There are audits risks with any business form, and for any taxpayer. Typically taxpayers under $200,000 in income face a 1% audit risk. And S-Corps face a 0.42% audit risk.
The Treasury Inspector General of Tax Administration (TIGTA) recently released figures about S-Corp audits. Over 62% of S-Corp audits resulted in a no-change audit. Good news. However, of those S-Corps with one shareholder and losses in excess of $25,000 for three consecutive years, the IRS had an average adjustment of $92,000 on the shareholder’s individual tax return. Wow! Truth be told, most S-Corp audit concerns stem from net profits being paid out as distributions without corresponding salaries, and the associated Social Security and Medicare taxes.
To reiterate, only 0.42% of S-Corps were audited, and of those examinations, a whopping 62% resulted in no change. That’s incredible odds. Same odds the Bears have of winning a Superbowl. Go Pack!
Back to audits- S-Corps have become super popular because of the low audit risk and more importantly the savings of self-employment taxes. The IRS is catching on however, and is targeting S-Corps where little to no salary is being paid to the shareholders. And this is easy to do. The IRS connects the dots by back-tracking K-1s to your company’s EIN to your company’s list of W-2s to the W-2’s Social Security numbers back to your K-1. The IRS probably has an app for that.

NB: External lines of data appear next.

Create Rewrite HintDb pym.
#[export] Hint Rewrite @bind_ret_run @bind_gets_run @bind_modify_run @bind_raise_if_run
  @bind_lift_run @bind_bind_run : pym.

(** A computation that only reads leaves the store as it was. *)
Definition reads_only {S A} (m : M S A) : Prop := ∀ s, (m s).2 = s.

Lemma reads_only_bind {S A B} (m : M S A) (k : A → M S B) :
  reads_only m → (∀ a, reads_only (k a)) → reads_only (bind m k).
Proof.
  intros Hm Hk s. unfold bind. specialize (Hm s).
  destruct (m s) as [[a|e] s1]; simpl in *; subst; [apply Hk|done].
Qed.

Lemma reads_only_ret {S A} (a : A) : reads_only (S:=S) (ret a).
Proof. done. Qed.
Lemma reads_only_raise {S A} e : reads_only (S:=S) (A:=A) (raise e).
Proof. done. Qed.
Lemma reads_only_gets {S A} (f : S → A) : reads_only (gets f).
Proof. done. Qed.
Lemma reads_only_lift {S A} (r : result A) : reads_only (S:=S) (lift_result r).
Proof. done. Qed.
Lemma reads_only_raise_if {S} c e : reads_only (S:=S) (raise_if c e).
Proof. by destruct c. Qed.

Create HintDb py discriminated.
#[export] Hint Resolve reads_only_bind reads_only_ret reads_only_raise
  reads_only_gets reads_only_lift reads_only_raise_if : py.

(** Case analysis on the next [match]/[if] scrutinee of a hypothesis. *)
Ltac case_hyp H :=
  match type of H with
  | context [match ?x with _ => _ end] => destruct x eqn:?; simplify_eq/=
  end.

(** Invert a successful monadic run, one bind at a time. *)
Ltac inv_ok H :=
  repeat match type of H with
  | bind _ _ _ = (Ok _, _) =>
      let a := fresh "v" in let s1 := fresh "s" in
      let H1 := fresh "Hrun" in
      apply bind_ok in H as (a & s1 & H1 & H)
  end.

Lemma bool_decide_false_iff (P : Prop) `{Decision P} : bool_decide P = false ↔ ¬ P.
Proof. apply bool_decide_eq_false. Qed.

(** ** Integers *)

(** [rhe n d]: [n / d] rounded to the nearest integer, ties to even
    (Python's ROUND_HALF_EVEN), for a positive divisor. *)
Definition rhe (n d : Z) : Z :=
  let q := (n / d)%Z in
  let r := (n mod d)%Z in
  if (2 * r <? d)%Z then q
  else if (d <? 2 * r)%Z then (q + 1)%Z
  else if Z.even q then q else (q + 1)%Z.

Lemma rhe_error n d : (0 < d)%Z → (2 * Z.abs (rhe n d * d - n) ≤ d)%Z.
Proof.
  intros Hd. unfold rhe.
  pose proof (Z.div_mod n d ltac:(lia)) as Hn.
  pose proof (Z.mod_pos_bound n d Hd).
  destruct (2 * (n mod d) <? d)%Z eqn:?; [nia|].
  destruct (d <? 2 * (n mod d))%Z eqn:?; [nia|].
  destruct (Z.even (n / d)); nia.
Qed.

Lemma rhe_tie_even n d : (0 < d)%Z → (2 * Z.abs (rhe n d * d - n) = d)%Z → Z.even (rhe n d) = true.
Proof.
  intros Hd. unfold rhe.
  pose proof (Z.div_mod n d ltac:(lia)) as Hn.
  pose proof (Z.mod_pos_bound n d Hd).
  destruct (2 * (n mod d) <? d)%Z eqn:?; [nia|].
  destruct (d <? 2 * (n mod d))%Z eqn:?; [nia|].
  destruct (Z.even (n / d)) eqn:Hev; [done|].
  intros _. rewrite Z.add_1_r, Z.even_succ, <-Z.negb_even. by rewrite Hev.
Qed.

Lemma rhe_exact k d : (0 < d)%Z → rhe (k * d) d = k.
Proof.
  intros Hd. unfold rhe. rewrite Z.div_mul, Z_mod_mult by lia.
  by replace (2 * 0 <? d)%Z with true by (symmetry; apply Z.ltb_lt; lia).
Qed.

Lemma rhe_1 n : rhe n 1 = n.
Proof. rewrite <-(Z.mul_1_r n) at 1. by apply rhe_exact. Qed.

Lemma rhe_mono n m d : (0 < d)%Z → (n ≤ m)%Z → (rhe n d ≤ rhe m d)%Z.
Proof.
  intros Hd Hnm.
  destruct (decide (rhe n d ≤ rhe m d)%Z) as [|Hlt]; [done|exfalso].
  pose proof (rhe_error n d Hd). pose proof (rhe_error m d Hd).
  (* both are within half a unit, so the only conflict is a shared tie *)
  assert (rhe n d = rhe m d + 1)%Z by nia.
  assert (n = m)%Z by nia. subst. lia.
Qed.

Lemma rhe_opp n d : (0 < d)%Z → rhe (- n) d = (- rhe n d)%Z.
Proof.
  intros Hd. unfold rhe.
  pose proof (Z.div_mod n d ltac:(lia)) as Hn.
  pose proof (Z.mod_pos_bound n d Hd) as Hr.
  set (q := (n / d)%Z) in *. set (r := (n mod d)%Z) in *.
  destruct (decide (r = 0)%Z) as [Hr0|Hr0].
  - assert (- n = (- q) * d)%Z as E by lia.
    rewrite E, Z.div_mul, Z_mod_mult, Hr0 by lia.
    by replace (2 * 0 <? d)%Z with true by (symmetry; apply Z.ltb_lt; lia).
  - assert ((- n) / d = - q - 1)%Z as Eq.
    { symmetry; apply Z.div_unique with (d - r)%Z; lia. }
    assert ((- n) mod d = d - r)%Z as Er.
    { symmetry; apply Z.mod_unique with (- q - 1)%Z; lia. }
    rewrite Eq, Er.
    destruct (2 * (d - r) <? d)%Z eqn:?, (2 * r <? d)%Z eqn:?,
             (d <? 2 * (d - r))%Z eqn:?, (d <? 2 * r)%Z eqn:?; try lia.
    rewrite Z.sub_1_r, Z.even_pred, Z.odd_opp, <-Z.negb_even.
    destruct (Z.even q); simpl; lia.
Qed.

(** Packing bit fields. *)
Section BitFields.
Local Open Scope Z_scope.
Lemma lor_shiftl a b n : 0 <= n -> 0 <= b < 2 ^ n -> Z.lor (Z.shiftl a n) b = a * 2 ^ n + b.
Proof.
  intros Hn Hb. rewrite <-Z.shiftl_mul_pow2 by done. rewrite <-Z.add_lor_land.
  replace (Z.land (Z.shiftl a n) b) with 0; [lia|]. symmetry. apply Z.bits_inj'. intros m Hm.
  rewrite Z.land_spec, Z.bits_0. destruct (Z.lt_ge_cases m n) as [H|H].
  - by rewrite Z.shiftl_spec_low.
  - destruct (decide (b = 0)) as [->|]; [by rewrite Z.bits_0, andb_false_r|].
    rewrite (Z.bits_above_log2 b m), andb_false_r; [done|lia|].
    apply Z.lt_le_trans with n; [apply Z.log2_lt_pow2; lia|done].
Qed.
Lemma land_ones_mod a n : 0 <= n -> Z.land a (2 ^ n - 1) = a mod 2 ^ n.
Proof. intros Hn. rewrite <-Z.land_ones by done. by rewrite Z.ones_equiv, Z.sub_1_r. Qed.
End BitFields.

(** ** Lists *)

Definition Zsum (l : list Z) : Z := foldr Z.add 0%Z l.

Lemma Zsum_app l1 l2 : Zsum (l1 ++ l2) = (Zsum l1 + Zsum l2)%Z.
Proof. induction l1; simpl; [done|]. unfold Zsum in *; simpl. lia. Qed.

Lemma Zsum_Permutation l1 l2 : l1 ≡ₚ l2 → Zsum l1 = Zsum l2.
Proof. unfold Zsum. induction 1; simpl in *; lia. Qed.

Create Rewrite HintDb pysum.
#[export] Hint Rewrite Zsum_app : pysum.

Lemma filter_all {A} (P : A → Prop) `{∀ x, Decision (P x)} (l : list A) :
  Forall P l → filter P l = l.
Proof. induction 1; [done|]. rewrite filter_cons_True; congruence. Qed.

Lemma filter_none {A} (P : A → Prop) `{∀ x, Decision (P x)} (l : list A) :
  Forall (λ x, ¬ P x) l → filter P l = [].
Proof. induction 1; [done|]. by rewrite filter_cons_False. Qed.

Lemma StronglySorted_take {A} (R : A → A → Prop) n l : StronglySorted R l → StronglySorted R (take n l).
Proof. intros H. revert n. induction H; intros [|n]; simpl; constructor; [auto|by apply Forall_take]. Qed.

Lemma StronglySorted_impl {A} (R R' : A → A → Prop) l :
  (∀ x y, R x y → R' x y) → StronglySorted R l → StronglySorted R' l.
Proof. intros Hi. induction 1; constructor; [done|]. eapply Forall_impl; [done|]. eauto. Qed.

Lemma list_elem_of_concat {A} (x : A) (L : list (list A)) : x ∈ concat L ↔ ∃ l, l ∈ L ∧ x ∈ l.
Proof. rewrite list_elem_of_In, in_concat. by setoid_rewrite list_elem_of_In. Qed.

(** Two different positions of a list, and two elements of a permutation of it. *)
Lemma pair_at {A} (l : list A) i j x y : (i < j)%nat → l !! i = Some x → l !! j = Some y →
  ∃ rest, l ≡ₚ x :: y :: rest.
Proof.
  intros Hij Hx Hy. pose proof (take_drop_middle l i x Hx) as E.
  assert (drop (S i) l !! (j - S i)%nat = Some y) as Hy'.
  { rewrite lookup_drop. replace (S i + (j - S i))%nat with j by lia. done. }
  pose proof (take_drop_middle _ _ _ Hy') as E'.
  exists (take i l ++ take (j - S i) (drop (S i) l) ++ drop (S (j - S i)) (drop (S i) l)).
  rewrite <-E at 1. rewrite <-E' at 1. solve_Permutation.
Qed.

Lemma pair_positions {A} (l : list A) x y rest : l ≡ₚ x :: y :: rest →
  ∃ i j, (i < j)%nat ∧ ((l !! i = Some x ∧ l !! j = Some y) ∨ (l !! i = Some y ∧ l !! j = Some x)).
Proof.
  intros Hp. assert (x ∈ l) as Hx by (rewrite Hp; left).
  apply list_elem_of_split in Hx as (l1 & l2 & ->).
  assert (l1 ++ l2 ≡ₚ y :: rest) as Hp'. { apply (Permutation_cons_inv (a := x)). by rewrite Permutation_middle. }
  assert (y ∈ l1 ++ l2) as [Hy|Hy]%elem_of_app by (rewrite Hp'; left).
  - apply list_elem_of_lookup in Hy as (i & Hi). exists i, (length l1). split; [by eapply lookup_lt_Some|].
    right. split; [by apply lookup_app_l_Some|]. rewrite lookup_app_r by lia. by rewrite Nat.sub_diag.
  - apply list_elem_of_lookup in Hy as (i & Hi). exists (length l1), (length l1 + S i)%nat. split; [lia|].
    left. split; [rewrite lookup_app_r by lia; by rewrite Nat.sub_diag|]. rewrite lookup_app_r by lia.
    replace (length l1 + S i - length l1)%nat with (S i) by lia. done.
Qed.

Lemma Forall_filter {A} (P Q : A → Prop) `{∀ x, Decision (Q x)} (l : list A) :
  Forall P l → Forall P (filter Q l).
Proof. rewrite !Forall_forall. intros Hl x [_ Hx]%list_elem_of_filter. auto. Qed.

(** ** Python strings (ASCII)

    [str.strip], [str.upper] and [str.lower] on ASCII text.  The whitespace
    set is the ASCII part of [str.isspace]. *)

Definition is_space (c : ascii) : bool :=
  let n := nat_of_ascii c in
  ((9 <=? n) && (n <=? 13) || (28 <=? n) && (n <=? 32))%nat.

Definition is_upper (c : ascii) : bool :=
  let n := nat_of_ascii c in ((65 <=? n) && (n <=? 90))%nat.
Definition is_lower (c : ascii) : bool :=
  let n := nat_of_ascii c in ((97 <=? n) && (n <=? 122))%nat.

Definition upper_ascii (c : ascii) : ascii :=
  if is_lower c then ascii_of_nat (nat_of_ascii c - 32) else c.
Definition lower_ascii (c : ascii) : ascii :=
  if is_upper c then ascii_of_nat (nat_of_ascii c + 32) else c.

Definition chars : string → list ascii := String.list_ascii_of_string.
Definition of_chars : list ascii → string := String.string_of_list_ascii.

Definition py_upper (s : string) : string := of_chars (upper_ascii <$> chars s).
Definition py_lower (s : string) : string := of_chars (lower_ascii <$> chars s).

Fixpoint lstrip_chars (l : list ascii) : list ascii :=
  match l with
  | [] => []
  | c :: l' => if is_space c then lstrip_chars l' else l
  end.
Definition strip_chars (l : list ascii) : list ascii :=
  rev (lstrip_chars (rev (lstrip_chars l))).
Definition py_strip (s : string) : string := of_chars (strip_chars (chars s)).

If your K-1 does not have a corresponding W-2, or if your W-2 income is low compared to your K-1 income you are creeping up on the “let’s call this guy” list. In other words, your audit risk is increasing.
As tax professionals we get concerned about S-Corps not paying themselves a reasonable wage for obvious reasons. And while it might appear that any salary will allow you to fly below the IRS radar, we strongly advise against it. The more abuse occurring in S-Corps is only going to attract the attention of Congress, and this quasi-loophole might close.